Carney garantiu que a situação será solucionada e lembrou que materiais e mão de obra americanos foram empregados na construção. Segundo ele, Trump pediu ao embaixador dos EUA no Canadá, o ex-deputado de Michigan Pete Hoekstra, para mediar as negociações sobre a ponte.

Uma possível forma de bloqueio seria a declaração de estado de emergência, o que permite à Alfândega e Proteção de Fronteiras dos EUA fechar temporariamente pontos de entrada quando houver ameaças à vida humana ou interesses nacionais. Trump tem utilizado leis de emergência com frequência para garantir poderes ampliados em diversas situações.

A Ponte Ambassador, próxima à nova ponte, é uma passagem muito movimentada e pertence há anos a uma família de bilionários do setor de transporte rodoviário de Detroit, os Moroun. Eles já solicitaram a Trump que impeça a construção da ponte Gordie Howe, que competiria diretamente com a travessia Ambassador, responsável por mais de US$ 300 milhões em comércio diário.

Na segunda-feira, Trump também sugeriu nas redes sociais que os EUA poderiam tentar adquirir pelo menos metade da nova ponte e participar dos lucros arrecadados com pedágios.

Durante seu primeiro mandato, Trump promoveu o projeto junto a autoridades canadenses como símbolo da parceria econômica entre os países, destacando a ponte como um elo vital para o comércio. No entanto, sua atual posição de suspender a abertura faz parte de uma estratégia para pressionar o governo canadense a atender suas demandas.

Ainda em meio a essa disputa, Trump ameaçou tornar o Canadá o 51º estado americano e iniciou uma guerra comercial, impondo tarifas e sancionando o país vizinho economicamente.

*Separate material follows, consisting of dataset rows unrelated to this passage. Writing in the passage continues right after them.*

Lemma read_line_start (s : state) :
  int_memory_suffices (P := P) ->
  lsh_read_line tag s
  = read_loop tag (stdin s) "" 0 LSH_RL_BUFSIZE
      (set_os (snd (sys_malloc (1 * LSH_RL_BUFSIZE) (os s))) s).
Proof.
  intros Hmem. unfold lsh_read_line, syscall.
  assert (Hreq : (Z.of_nat (1 * LSH_RL_BUFSIZE) <= INT_MAX)%Z)
    by (vm_compute; discriminate).
  pose proof (proj1 (Hmem _ (os s) Hreq)) as M.
  destruct (sys_malloc _ _) as [ok w]; simpl in M; subst ok. reflexivity.
Qed.

Lemma read_line_line (line rest : string) (s : state) :
  int_memory_suffices (P := P) -> no_lf line ->
  in_int_range (String.length line) ->
  stdin s = line ++ String LF rest ->
  lsh_read_line tag s
  = Ret line
      (mkProc rest (stdout s) (stderr s)
         (os_after_reading line 0 LSH_RL_BUFSIZE
            (snd (sys_malloc (1 * LSH_RL_BUFSIZE) (os s))))).
Proof.
  intros Hmem Hline Hrange Hin.
  rewrite read_line_start by exact Hmem. cbn [set_os stdin]. rewrite Hin.
  rewrite read_loop_line by auto. reflexivity.
Qed.

(** X1.  When no request for memory within [int] is refused, the line
    reader returns exactly the characters before the first newline, for
    every line short enough for its [int] counters (fewer than
    2^31 - 1024 characters): it consumes them and the newline, leaves the
    rest of the input unread, writes nothing, and asks the system for
    nothing but its buffer and the growth of it, never for more than
    [INT_MAX] bytes. *)
Theorem read_line_returns_the_line (line rest : string) (s : state) :
  int_memory_suffices (P := P) -> no_lf line ->
  in_int_range (String.length line) ->
  stdin s = line ++ String LF rest ->
  lsh_read_line tag s
  = Ret line
      (mkProc rest (stdout s) (stderr s)
         (os_after_reading line 0 LSH_RL_BUFSIZE
            (snd (sys_malloc (1 * LSH_RL_BUFSIZE) (os s))))).
Proof.
  intros Hmem Hline Hrange Hin.
  rewrite read_line_start by exact Hmem. cbn [set_os stdin]. rewrite Hin.
  rewrite read_loop_line by auto. reflexivity.
Qed.

(** X2.  When no request for memory within [int] is refused and the input
    ends before any newline, after fewer than 2^31 - 1024 characters, the
    line reader calls [exit (EXIT_SUCCESS)]: the characters of the
    unfinished last line are consumed and dropped, no command is run for
    them, nothing is written, and the system is asked for nothing but the
    buffer and its growth. *)
Theorem read_line_drops_unfinished_line (s : state) :
  int_memory_suffices (P := P) -> no_lf (stdin s) ->
  in_int_range (String.length (stdin s)) ->
  lsh_read_line tag s
  = Exit EXIT_SUCCESS
      (mkProc "" (stdout s) (stderr s)
         (os_after_reading (stdin s) 0 LSH_RL_BUFSIZE
            (snd (sys_malloc (1 * LSH_RL_BUFSIZE) (os s))))).
Proof.
  intros Hmem Hin Hrange.
  rewrite read_line_start by exact Hmem.
  rewrite read_loop_eof by auto. reflexivity.
Qed.

Lemma read_loop_fits (line rest buffer : string) (position bufsize : nat) (s : state) :
  no_lf line -> position + String.length line < bufsize ->
  read_loop tag (line ++ String LF rest) buffer position bufsize s
  = Ret (buffer ++ line) (set_stdin rest s).
Proof.
  revert buffer position.
  induction line as [|c line IH]; intros buffer position Hline Hlen.
  - cbn [append read_loop]. now rewrite Ascii.eqb_refl, append_nil_r.
  - apply no_lf_cons in Hline as [Hc Hline]. simpl in Hlen.
    cbn [append read_loop]. rewrite Hc.
    replace (bufsize <=? S position)%nat with false
      by (symmetry; apply Nat.leb_gt; lia).
    rewrite IH by (auto; lia). now rewrite append_assoc.
Qed.

Lemma read_loop_overflow (k : nat) (input buffer : string) (position bufsize : nat)
  (s : state) :
  0 < k -> position + k = bufsize -> k <= String.length input ->
  no_lf (str_take k input) ->
  fst (sys_realloc (bufsize + LSH_RL_BUFSIZE) (os s)) = false ->
  read_loop tag input buffer position bufsize s
  = Exit EXIT_FAILURE
      (eprintf (tag ++ ": allocation error" ++ nl)
         (set_stdin (str_drop k input)
            (set_os (snd (sys_realloc (bufsize + LSH_RL_BUFSIZE) (os s))) s))).
Proof.
  revert input buffer position.
  induction k as [|k IH]; intros input buffer position Hk Hsum Hlen Hin Hfail; [lia|].
  destruct input as [|c input]; simpl in Hlen; [lia|].
  cbn [str_take] in Hin. apply no_lf_cons in Hin as [Hc Hin].
  cbn [read_loop]. rewrite Hc.
  destruct k as [|k].
  - replace (bufsize <=? S position)%nat with true
      by (symmetry; apply Nat.leb_le; lia).
    unfold syscall. destruct (sys_realloc _ _) as [ok w]; simpl in Hfail; subst ok.
    reflexivity.
  - replace (bufsize <=? S position)%nat with false
      by (symmetry; apply Nat.leb_gt; lia).
    rewrite (IH input); auto; lia.
Qed.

Após um discurso histórico feito em Davos, na Suíça, pelo primeiro-ministro Carney, no qual convocou países de médio porte a resistirem à política “América Primeiro” de Trump, a tensão bilateral aumentou. O governo canadense, sua população e seus laços econômicos com os EUA têm sofrido consequências, com boicotes a destinos turísticos e produtos americanos.